Available data Start Marker

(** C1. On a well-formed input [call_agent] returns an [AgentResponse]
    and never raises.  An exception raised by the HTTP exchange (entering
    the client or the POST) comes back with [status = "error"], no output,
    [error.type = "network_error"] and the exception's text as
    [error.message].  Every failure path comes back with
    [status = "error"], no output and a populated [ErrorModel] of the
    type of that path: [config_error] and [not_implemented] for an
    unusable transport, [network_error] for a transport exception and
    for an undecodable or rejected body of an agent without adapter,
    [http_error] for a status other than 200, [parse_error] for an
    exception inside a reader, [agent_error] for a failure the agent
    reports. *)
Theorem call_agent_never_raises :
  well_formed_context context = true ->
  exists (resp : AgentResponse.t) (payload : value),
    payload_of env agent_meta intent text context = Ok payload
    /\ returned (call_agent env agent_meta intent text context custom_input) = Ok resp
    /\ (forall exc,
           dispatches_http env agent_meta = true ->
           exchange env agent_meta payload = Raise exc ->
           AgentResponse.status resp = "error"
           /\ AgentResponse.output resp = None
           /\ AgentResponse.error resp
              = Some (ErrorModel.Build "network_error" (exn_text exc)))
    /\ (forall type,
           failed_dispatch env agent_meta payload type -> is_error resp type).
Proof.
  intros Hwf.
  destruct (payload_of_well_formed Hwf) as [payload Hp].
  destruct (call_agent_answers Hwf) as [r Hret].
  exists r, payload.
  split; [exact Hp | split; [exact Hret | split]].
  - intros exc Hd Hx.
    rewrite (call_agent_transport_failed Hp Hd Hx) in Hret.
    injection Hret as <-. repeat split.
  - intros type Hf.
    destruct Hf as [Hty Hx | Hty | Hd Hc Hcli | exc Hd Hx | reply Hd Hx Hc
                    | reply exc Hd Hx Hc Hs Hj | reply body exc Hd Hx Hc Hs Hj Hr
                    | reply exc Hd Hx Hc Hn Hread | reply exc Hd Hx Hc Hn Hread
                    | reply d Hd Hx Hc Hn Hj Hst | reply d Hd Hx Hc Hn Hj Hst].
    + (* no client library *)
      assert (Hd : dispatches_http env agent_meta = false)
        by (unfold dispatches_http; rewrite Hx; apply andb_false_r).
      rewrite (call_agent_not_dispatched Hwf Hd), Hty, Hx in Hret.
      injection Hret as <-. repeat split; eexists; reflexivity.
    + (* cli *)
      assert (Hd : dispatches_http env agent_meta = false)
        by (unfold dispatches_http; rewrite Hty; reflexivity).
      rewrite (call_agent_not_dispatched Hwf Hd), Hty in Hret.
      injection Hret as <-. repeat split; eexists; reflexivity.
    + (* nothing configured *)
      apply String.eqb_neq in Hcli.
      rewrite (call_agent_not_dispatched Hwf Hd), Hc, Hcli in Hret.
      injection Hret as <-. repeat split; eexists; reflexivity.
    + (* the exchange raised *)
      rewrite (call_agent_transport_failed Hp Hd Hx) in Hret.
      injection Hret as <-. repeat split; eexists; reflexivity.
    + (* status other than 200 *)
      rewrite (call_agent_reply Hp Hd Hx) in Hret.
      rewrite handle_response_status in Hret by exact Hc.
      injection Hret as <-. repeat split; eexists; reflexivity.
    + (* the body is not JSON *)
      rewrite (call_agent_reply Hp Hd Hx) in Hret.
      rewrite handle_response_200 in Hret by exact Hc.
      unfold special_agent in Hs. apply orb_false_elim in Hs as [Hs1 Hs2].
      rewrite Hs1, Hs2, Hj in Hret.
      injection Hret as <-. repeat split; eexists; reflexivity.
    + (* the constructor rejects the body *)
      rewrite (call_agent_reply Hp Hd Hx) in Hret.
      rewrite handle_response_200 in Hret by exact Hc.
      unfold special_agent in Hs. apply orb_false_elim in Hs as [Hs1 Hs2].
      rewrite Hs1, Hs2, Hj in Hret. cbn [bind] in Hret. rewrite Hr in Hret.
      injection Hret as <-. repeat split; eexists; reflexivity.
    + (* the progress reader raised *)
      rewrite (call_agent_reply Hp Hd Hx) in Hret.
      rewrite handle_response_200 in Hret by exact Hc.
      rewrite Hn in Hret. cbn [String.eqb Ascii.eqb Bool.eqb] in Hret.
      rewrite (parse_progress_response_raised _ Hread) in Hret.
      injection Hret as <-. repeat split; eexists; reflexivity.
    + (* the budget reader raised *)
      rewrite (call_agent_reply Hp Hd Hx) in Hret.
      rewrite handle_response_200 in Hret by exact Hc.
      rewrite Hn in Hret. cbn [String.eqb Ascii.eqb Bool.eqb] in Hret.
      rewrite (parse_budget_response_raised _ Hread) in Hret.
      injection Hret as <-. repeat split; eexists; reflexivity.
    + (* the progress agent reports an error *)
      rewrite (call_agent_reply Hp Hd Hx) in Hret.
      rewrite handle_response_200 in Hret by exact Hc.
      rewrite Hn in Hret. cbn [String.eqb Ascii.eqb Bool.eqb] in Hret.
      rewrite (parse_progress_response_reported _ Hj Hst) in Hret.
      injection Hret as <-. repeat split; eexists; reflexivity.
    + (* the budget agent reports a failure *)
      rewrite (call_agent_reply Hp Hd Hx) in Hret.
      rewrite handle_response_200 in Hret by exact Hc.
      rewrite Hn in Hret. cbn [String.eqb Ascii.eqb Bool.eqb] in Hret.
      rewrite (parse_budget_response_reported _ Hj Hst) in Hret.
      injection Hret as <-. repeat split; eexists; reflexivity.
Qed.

Available data End Marker

Line count for "Hcli": determine it from the data and answer with the number by itself.

3